Objective: Numerous studies have revealed the presence of oxidative stress in parasitic infections. However, such studies were lacking in the Malaysian population. Previously, we have provided evidence that oxidative stress is elevated in Malaysians infected with intestinal parasites. Stool examinations revealed that about 47.5% of them were infected with the polymorphic protozoa, Blastocystis hominis. However, they were found to have mixed infection with other intestinal parasites.
Methodology: Therefore, in order to investigate the role of B. hominis alone in affecting oxidative stress status, here we compared the levels of oxidative stress biomarkers in urine and blood samples between uninfected and B. hominis-infected rats.

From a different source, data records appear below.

Lemma stage_write_mem s f send mx am now h data offset base :
  in_op f = OpWriteMem h data offset base -> zlen am = MEM_SIZE -> item_ok (OpWriteMem h data offset base) send ->
  stage_ok s f send mx am now.
Proof.
  intros Hop Hlen [[Hok Hfit] (Hb & Hd & Hdl & Hap & Hbase)]. simpl in Hok. unfold stage_ok. rewrite Hop. cbn [stage_cmd dev_serve].
  set (a := base + offset). set (rest := drop (Z.to_nat offset) data). set (len := zlen data - offset).
  assert (zlen rest = len) as Hrl by (unfold rest, len, zlen in *; rewrite length_drop; lia).
  assert (0 <= len) as Hlen0 by (unfold len; lia). set (part := take _ rest).
  assert (zlen part = chunk_len len) as Hp by (unfold part, chunk_len, zlen, DATA_SIZE_MAX in *; rewrite length_take; lia).
  assert (0 <= a) as Ha by (unfold a; lia). rewrite Hp. destruct (in_mem am a (chunk_len len)) eqn:E.
  - unfold in_mem in E. exists (set ls_acks bump (w_stats s)).
    exists (if len <=? DATA_SIZE_MAX then SDone (Some (h, Ok RvUnit)) else SNext (OpWriteMem h data (offset + DATA_SIZE_MAX) base) PsWriteMemChunk).
    rewrite on_ack_success by (by rewrite Hop). rewrite Hop. split; [|split; [simpl; lia|]].
    + unfold finish_ack. rewrite usize_sub_ok by lia. cbn [mbind option_bind]. fold len.
      replace (zlen data <=? offset + chunk_len len) with (len <=? DATA_SIZE_MAX) by (unfold chunk_len, len, DATA_SIZE_MAX; lia).
      destruct (len <=? DATA_SIZE_MAX) eqn:Er; [done|]. by replace (chunk_len len) with DATA_SIZE_MAX by (unfold chunk_len; lia).
    + destruct (len <=? DATA_SIZE_MAX) eqn:Er.
      * split; [|right; apply chunks_of_pos]. cbn [op_spec contract]. fold rest a. unfold spec_write. rewrite Hrl.
        replace (chunk_len len) with len in * by (unfold chunk_len; lia). replace (len <=? zlen am - a) with true by lia.
        unfold part. rewrite take_ge; [done|]. unfold chunk_len, zlen in *. lia.
      * replace (chunk_len len) with DATA_SIZE_MAX in * by (unfold chunk_len; lia).
        cbn [out_ok op_exchanges]. fold len. replace (zlen data - (offset + DATA_SIZE_MAX)) with (len - DATA_SIZE_MAX) by (unfold len; lia).
        split_and!; [|done| |apply chunks_of_pos|apply chunks_of_step; [done|lia]].
        -- split; [split; [|done]|]; cbn [op_ok]; [unfold len, DATA_SIZE_MAX in *; lia|]. split_and!; [|done..].
           unfold a, MEM_SIZE, DATA_SIZE_MAX in *. width_lia.
        -- cbn [op_spec contract]. fold a rest. replace (base + (offset + DATA_SIZE_MAX)) with (a + DATA_SIZE_MAX) by (unfold a; lia).
           replace (drop (Z.to_nat (offset + DATA_SIZE_MAX)) data) with (drop (Z.to_nat DATA_SIZE_MAX) rest)
             by (unfold rest; rewrite drop_drop; f_equal; unfold DATA_SIZE_MAX; lia).
           unfold part. replace (chunk_len len) with DATA_SIZE_MAX by (unfold chunk_len; lia). by rewrite spec_write_chunk by lia.
  - destruct (on_ack_refused s f (acked (HWriteMem a part) (in_id f) STATUS_INVALID_ADDRESS []) now h) as (stats & Hs & He);
      [done|by rewrite Hop|].
    rewrite He. do 2 eexists. split; [reflexivity|]. split; [simpl; lia|]. rewrite Hop. split; [|right; apply chunks_of_pos].
    cbn [op_spec contract]. fold a rest. unfold spec_write, in_mem in *. rewrite Hrl.
    assert (zlen am - a < chunk_len len) as Hr by lia. unfold chunk_len in Hr.
    replace (len <=? zlen am - a) with false by lia.
    assert ((zlen am - a) / DATA_SIZE_MAX <= 0) by (apply Z.lt_succ_r, Z.div_lt_upper_bound; unfold DATA_SIZE_MAX in *; lia).
    replace (Z.to_nat _) with 0%nat by (unfold DATA_SIZE_MAX in *; lia). by rewrite take_0, splice_nil.
Qed.

Lemma stage s f send mx am now :
  bytes_ok am -> zlen am = MEM_SIZE -> controlled am -> item_ok (in_op f) send -> stage_ok s f send mx am now.
Proof.
  intros Hm Hl Hc Hi. destruct (in_op f) eqn:Hop.
  - by eapply stage_read_reg.
  - by eapply stage_read_regs.
  - by eapply stage_write_regs.
  - by eapply stage_read_mem.
  - by eapply stage_write_mem.
  - by eapply stage_heartbeat.
Qed.

(** No exchange touches the privilege register. *)
Lemma stage_controlled conc mx m op send :
  item_ok op send -> controlled m -> controlled (dev_serve mx m (stage_cmd conc op send)).1.
Proof.
  intros [[Hok Hfit] Hi] Hc. unfold controlled.
  destruct op as [h|h addrs acc|h pairs n|h acc want next|h data offset base|]; destruct send; try done; cbn [stage_cmd dev_serve].
  - set (part := take _ _). destruct (write_pairs mx m part) as [m1 ok] eqn:E. simpl.
    destruct Hi as (H1 & _ & H2). pose proof (word_write_pairs mx m part CONTROL_CHANNEL_PRIVILEGE) as H. rewrite E in H. simpl in H.
    rewrite H; [done|by apply Forall_take, Forall_drop|]. apply Forall_take, Forall_drop. eapply Forall_impl; [exact H2|].
    intros [a v]. unfold apart. lia.
  - simpl in Hok. destruct Hi as (H1 & _ & _ & H2 & H3). set (part := take _ _). unfold in_mem.
    assert (zlen part <= zlen data - offset) by (unfold part, zlen in *; rewrite length_take, length_drop; lia).
    destruct (_ <=? _) eqn:E; simpl; [|done]. pose proof (zlen_nonneg part).
    rewrite word_splice_other; [done|width_lia|lia|]. unfold apart in H2. lia.
Qed.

Results: Infected rats exhibited elevated levels of oxidative indices namely advanced oxidative protein products (AOPP), hydrogen peroxide (H2O2) and lipid hydroperoxide (LHP) indicating that their overall oxidative damage level was higher. Ferric reducing antioxidant power (FRAP) was elevated at the initial stage of infection but decreased significantly during the last week of study duration suggesting that the antioxidant status of the host may be overwhelmed by oxidative damage.
Conclusion: To date, this is the first comprehensive in vivo study to provide evidence for Blastocystis infection to correlate with significant oxidative burst leading to oxidative stress.